Abstract
Background
Callosobruchus maculatus and C. chinensis (Coleoptera: Tenebrionidae) are dangerous insects to stored grains. They are controlled by chemical insecticides, which cause a lot of harmful diseases and pollute the environment. Essential oils are a new trend for controlling of storage pests.
Methods
The nano-encapsulation process was carried out by polymerization technology. The tested nano-oils were experimented at tested concentration (0.5%) for their insecticidal activities against the third-instar larvae of tested insects. After 7 days of exposure, accumulative mortality percentages were calculated in the treated and untreated control. Also, the tested nano-oils were sprayed to the foam granules and were mixed with 2 g foam/100 g cow pea for testing the oviposition inhibitory effects of the tested oils. Additionally, the experiment was designed to test the latent effect of the tested oils against C. maculatus and C. chinensis on foam as surface protectant after 90-day intervals.
Results
After 7 days of treatments, the accumulations of C. maculatus were 61.2, 42.0, 46.6, and 35.5% after being treated with rosemary, catnip, garlic, and citronella oil, respectively, as compared to 0.3% in the control. When C. chinensis were treated with corresponding oils, the accumulations obtained 68.9, 44.1, 49.9, and 37.9% as compared to 0.1% in the control. When both the target insect pests, C. maculatus and C. chinensis, were treated with the tested nano-oils, results showed that the accumulations of C. maculatus recorded 82.2, 55.8, 66.3, and 46.3% when treated with nano-rosemary, nano-anis, nano-garlic, and nano-citronella as compared to 0.1 in the control. When the corresponding nano-oils were applied against C. chinensis, the accumulations obtained 89.7, 42.8, 70.9, and 48.9% as compared to 0.1% in the control. When the tested oils and their nano were tested against C. maculatus life cycle, the number of eggs laid/female were significantly decreased to 6.4 ± 9.89 eggs/female after nano-rosemary treatments as compared to 299.9 ± 9299 eggs/female in the control. The adult emergence decreased to 1% after nano-rosemary treatments as compared to 100% in the control.

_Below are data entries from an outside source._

(** the latency statistics of a batch. With at least one success the five
    numbers shown are latencies of successful requests, in the order
    [min <= p50 <= p95 <= p99 <= max], and every success lies between the
    first and the last; with none they are all 0. Requests count as errors or
    as successes, all of them when the latencies are numbers; an answer that
    is an error object without a latency counts as a success of 0 ms. *)
Theorem batch_statistics answers :
  length answers = BATCH_N →
  let latencies := batch_job <$> answers in
  let ok := filter good latencies in
  let r := batch_result answers in
  (ok = [] → [br_min r; br_p50 r; br_p95 r; br_p99 r; br_max r] = replicate 5 (JNum zero)) ∧
  (ok ≠ [] →
     [br_min r; br_p50 r; br_p95 r; br_p99 r; br_max r] ⊆ ok ∧
     lat_le (br_min r) (br_p50 r) ∧ lat_le (br_p50 r) (br_p95 r) ∧ lat_le (br_p95 r) (br_p99 r) ∧
     lat_le (br_p99 r) (br_max r) ∧ (∀ v, v ∈ ok → lat_le (br_min r) v ∧ lat_le v (br_max r))) ∧
  ((∀ v, v ∈ latencies → is_nan (to_number v) = false) → br_errors r + Z.of_nat (length ok) = br_n r) ∧
  (∀ status text d, is_nullish d = false → prop "total_latency_ms" d = JUndef →
     batch_job (Ok (mkFetched status (Some d) text)) = JNum zero).
Proof.
  intros Hlen latencies ok r. split; [|split; [|split]].
  - intros E. subst r. unfold batch_result. fold latencies.
    assert (En : batch_ok latencies = []) by (unfold batch_ok; change (filter _ latencies) with ok; by rewrite E).
    rewrite En. vm_compute. reflexivity.
  - intros Hne. subst r. unfold batch_result. fold latencies. set (so := batch_ok latencies).
    assert (Hperm : so ≡ₚ ok) by apply sort_by_perm.
    assert (Hl : (1 ≤ length so ≤ BATCH_N)%nat).
    { rewrite Hperm. split; [destruct ok; simpl; [done|lia]|]. rewrite <- Hlen.
      etransitivity; [apply length_filter|]. unfold latencies. by rewrite length_fmap. }
    pose proof (pct_indices _ Hl) as Hi.
    destruct (lookup_lt_is_Some_2 so 0) as [a Ea]; [lia|].
    destruct (lookup_lt_is_Some_2 so (pred (length so))) as [b Eb]; [lia|].
    assert (Hmin : nullish (default JUndef (head so)) (JNum zero) = a).
    { rewrite head_lookup, Ea. simpl. eapply batch_elem. by eapply list_elem_of_lookup_2. }
    assert (Hmax : nullish (default JUndef (last so)) (JNum zero) = b).
    { rewrite last_lookup, Eb. simpl. eapply batch_elem. by eapply list_elem_of_lookup_2. }
    cbn [br_min br_p50 br_p95 br_p99 br_max]. rewrite Hmin, Hmax.
    pose proof (pct_lookup answers 50 ltac:(fold latencies so; lia)) as P50.
    pose proof (pct_lookup answers 95 ltac:(fold latencies so; lia)) as P95.
    pose proof (pct_lookup answers 99 ltac:(fold latencies so; lia)) as P99.
    fold latencies so in P50, P95, P99. split.
    + intros v Hv. rewrite <- Hperm. rewrite !elem_of_cons in Hv.
      destruct Hv as [->|[->|[->|[->|[->|[]%elem_of_nil]]]]]; by eapply list_elem_of_lookup_2.
    + do 4 (split; [eapply (batch_ok_le latencies); [eassumption|eassumption|lia]|]).
      intros v. rewrite <- Hperm. intros [i Hv]%list_elem_of_lookup.
      pose proof (lookup_lt_Some _ _ _ Hv).
      split; eapply (batch_ok_le latencies); try eassumption; lia.
  - intros Hn. unfold r, batch_result. cbn [br_errors br_n]. fold latencies.
    replace (Z.of_nat BATCH_N) with (Z.of_nat (length latencies)) by (unfold latencies; by rewrite length_fmap, Hlen).
    rewrite <- (filter_length_split (λ v, num_ltb (to_number v) zero = true) latencies), Nat2Z.inj_add. do 2 f_equal.
    symmetry. by apply filter_good.
  - intros status text d Hd Hp. simpl. by rewrite Hd, Hp.
Qed.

The malformations of the insect significantly increased after nano-rosemary and nano-anis to 100% as compared to 0% in the control. The same results obtained when C. chinensis were treated with different tested oils. The number of eggs C. chinensis laid/female was 8.3 ± 1.0 eggs/female as compared to 298.9 ± 7.89 eggs/female in the control.
Conclusion
This work research indicate that some essential oils might be useful for managing C. maculatus and C. chinensis in enclosed spaces because of their fumigant harmful action. Plant essential oils and their active ingredient have potentially high bioactivity against a range of the target insect pests. Furthermore, they are highly selective to C. maculatus and C. chinensis. Incorporation of essential oils into a controlled release nano-formulation prevents rapid vaporization and degradation, increases constancy, and preserves the lower effective dosage/application. Treated foam with nano-rosemary and nano-garlic oils and covering gunny bags provided many efficient effects against tested insects.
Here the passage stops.